Donald leaves behind a rich legacy as an artist, mentor, and impresario, whose contributions to the Bay Area arts scene are unparalleled. The entire Pocket Opera family will spend the coming weeks reflecting on all he has meant to us.
We will find an appropriate place and time to celebrate his life, so that his friends, his fans, and his family alike can come together to honor this great man. For now, as we all process this loss, we are deeply grateful that his passing was painless and peaceful. His last days were spent listening to music, his constant companion in life.
READ DONALD PIPPIN’S OBITUARY
A Celebration of A Life: Donald Pippin
was held at the location of “The Old Spaghetti Factory Café & Excelsior Coffee House”, where it all began! The event was a moving and nostalgic afternoon or reminiscences, hilarious stories, great food and drink, and of course MUSIC!
WATCH the video STREAM OF “CELEBRATING A LIFE: DONALD PIPPIN”
Click here to read the printed program
The musical career of Donald Pippin, Artistic Director Emeritus and founder of Pocket Opera, has spanned over six decades and as many time zones. Born in Zebulon, North Carolina and educated at Harvard University, Donald began his career as a pianist/accompanist at Balanchine’s School for American Ballet in New York City. He moved to San Francisco in 1952 and has been an integral part of that city’s artistic life since then. Audiences have followed him loyally from his start at the ‘hungry i’ and Opus One in North Beach, through nearly two decades of presenting a weekly chamber music series at the Old Spaghetti Factory, to his present-day fame as the genius behind one of San Francisco’s most popular operatic institutions.
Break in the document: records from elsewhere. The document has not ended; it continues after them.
Definition verify_image_characteristics (info : PeInfo) : PackageResult unit :=
  if Z.land (characteristics info) IMAGE_FILE_EXECUTABLE_IMAGE =? 0 then Err NotExecutableImage
  else if Z.land (characteristics info) IMAGE_FILE_DLL =? 0 then Err NotDllImage
  else if negb (Z.land (characteristics info) IMAGE_FILE_SYSTEM =? 0) then Err SystemImage
  else Ok tt.

Definition inspect_checked_info (info : PeInfo) (architecture : Architecture)
  : PackageResult PeInfo :=
  rbind (verify_machine info architecture) (fun _ =>
  rbind (verify_image_characteristics info) (fun _ => Ok info)).

End Flags.

End XllExports.

(** ** Lemmas on sections, exports and the marker *)
Module PeLemmas.
Import Str StrLemmas PeData Sections XllExports Utf16Lemmas.

Lemma power_of_two x : is_power_of_two x = true -> exists k, 0 <= k /\ x = 2 ^ k.
Proof.
  unfold is_power_of_two. rewrite andb_true_iff, Z.ltb_lt, Z.eqb_eq. intros [Hx H].
  exists (Z.log2 x). pose proof (Z.log2_nonneg x). split; [done|].
  pose proof (Z.log2_spec x Hx) as [L U]. set (k := Z.log2 x) in *.
  destruct (decide (x = 2 ^ k)) as [|Hne]; [done|].
  assert (Z.log2 (x - 1) = k) as E by (apply Z.log2_unique; lia).
  assert (Z.testbit (Z.land x (x - 1)) k = true) as B.
  { rewrite Z.land_spec. apply andb_true_iff. split; [by apply Z.bit_log2|].
    rewrite <- E. apply Z.bit_log2. pose proof (Z.pow_pos_nonneg 2 k). lia. }
  by rewrite H, Z.bits_0 in B.
Qed.

Lemma land_mask e k :
  0 <= k <= 32 -> 0 <= e < 2 ^ 32 ->
  Z.land e (Z.lxor (2 ^ k - 1) (2 ^ 32 - 1)) = e - e mod 2 ^ k.
Proof.
  intros Hk He. transitivity (Z.shiftl (Z.shiftr e k) k).
  - apply Z.bits_inj'. intros n Hn.
    rewrite Z.land_spec, Z.lxor_spec, !Z.sub_1_r, <- !Z.ones_equiv.
    destruct (Z.lt_ge_cases n k).
    + rewrite (Z.ones_spec_low k), (Z.ones_spec_low 32), Z.shiftl_spec_low by lia.
      by rewrite andb_false_r.
    + rewrite Z.shiftl_spec, Z.shiftr_spec, Z.sub_add by lia.
      rewrite (Z.ones_spec_high k) by lia. destruct (Z.lt_ge_cases n 32).
      * rewrite Z.ones_spec_low by lia. by rewrite andb_true_r.
      * rewrite Z.ones_spec_high by lia. rewrite andb_false_r. symmetry.
        destruct (decide (e = 0)) as [->|]; [by rewrite Z.bits_0|].
        apply Z.bits_above_log2; [lia|].
        assert (Z.log2 e < 32) by (apply Z.log2_lt_pow2; lia). lia.
  - rewrite Z.shiftl_mul_pow2, Z.shiftr_div_pow2 by lia.
    pose proof (Z.div_mod e (2 ^ k)). pose proof (Z.pow_pos_nonneg 2 k). lia.
Qed.

Lemma align_end_spec a end_ e :
  is_power_of_two a = true -> in_width 32 a -> in_width 32 end_ -> align_end a end_ = Ok e ->
  end_ <= e < end_ + a /\ e mod a = 0.
Proof.
  intros P Ha He. destruct (power_of_two a P) as (k & Hk & ->).
  assert (k < 32) by (apply (Z.pow_lt_mono_r_iff 2); unfold in_width in Ha; lia).
  pose proof (Z.pow_pos_nonneg 2 k). unfold align_end, checked_add.
  destruct (Z.ltb_spec (end_ + (2 ^ k - 1)) (2 ^ 32)); [|done]. intros [= <-].
  unfold in_width in *. rewrite land_mask by lia.
  pose proof (Z.mod_pos_bound (end_ + (2 ^ k - 1)) (2 ^ k)). split; [lia|].
  rewrite Zminus_mod_idemp_r, Z.sub_diag. done.
Qed.

(** One section behind the other inside the image. *)
Definition section_in (a lo hi : Z) (s : MappedSection) : Prop :=
  start s mod a = 0 /\ lo <= start s /\ start s < content_end s <= hi.

Lemma map_sections_spec a image prev table secs :
  is_power_of_two a = true -> in_width 32 a ->
  Forall (fun h => in_width 32 (virtual_address h) /\ 0 <= virtual_size h
                   /\ 0 <= size_of_raw_data h) table ->
  map_sections a image prev table = Ok secs ->
  StronglySorted (fun s t => content_end s <= start t) secs
  /\ Forall (section_in a prev image) secs.
Proof.
  intros P Ha F. revert prev secs. induction F as [|h table Hh F IH]; intros prev secs; simpl.
  { intros [= <-]. split; constructor. }
  destruct Hh as (Hv & Hs & Hr).
  destruct (Z.eqb_spec (Z.max (virtual_size h) (size_of_raw_data h)) 0) as [|Hz]; [apply IH|].
  set (size := Z.max (virtual_size h) (size_of_raw_data h)) in *.
  unfold checked_add. destruct (Z.ltb_spec (virtual_address h + size) (2 ^ 32)); [|done].
  destruct (align_end a (virtual_address h + size)) as [mapped|] eqn:Ea; [|done]. cbn [rbind].
  apply align_end_spec in Ea as [[Hm _] _]; try done; [|unfold in_width in *; lia].
  destruct (Z.eqb_spec (virtual_address h mod a) 0) as [E0|]; [|done]. cbn [negb orb].
  destruct (Z.ltb_spec (virtual_address h) prev); [done|].
  destruct (Z.ltb_spec image mapped); [done|]. cbn [orb].
  destruct (map_sections a image mapped table) as [rest|] eqn:Er; [|done]. cbn [rbind].
  intros [= <-]. destruct (IH mapped rest Er) as [S G]. split.
  - constructor; [done|]. eapply Forall_impl; [exact G|]. intros t (_ & ? & _). simpl. lia.
  - constructor.
    + unfold section_in. simpl. lia.
    + eapply Forall_impl; [exact G|]. unfold section_in. intros t (? & ? & ?). lia.
Qed.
Donald’s first translation came in 1968, in the course of preparing Mozart’s one-act opera Bastien und Bastienne for performance as part of his chamber music series. The opera, and his singing translation of it, were immediate successes with San Francisco audiences. From that point on, Donald dedicated himself to the task of producing singable, intelligible, and literate English versions of both well-loved classics and lesser-known gems of operatic literature. His repertoire has grown to include over eighty translations, many of which have been used by the Washington Opera at the Kennedy Center, the San Francisco Opera Center, the San Diego Opera, the Juilliard School of Music, and the Aspen Music Festival, to name a few.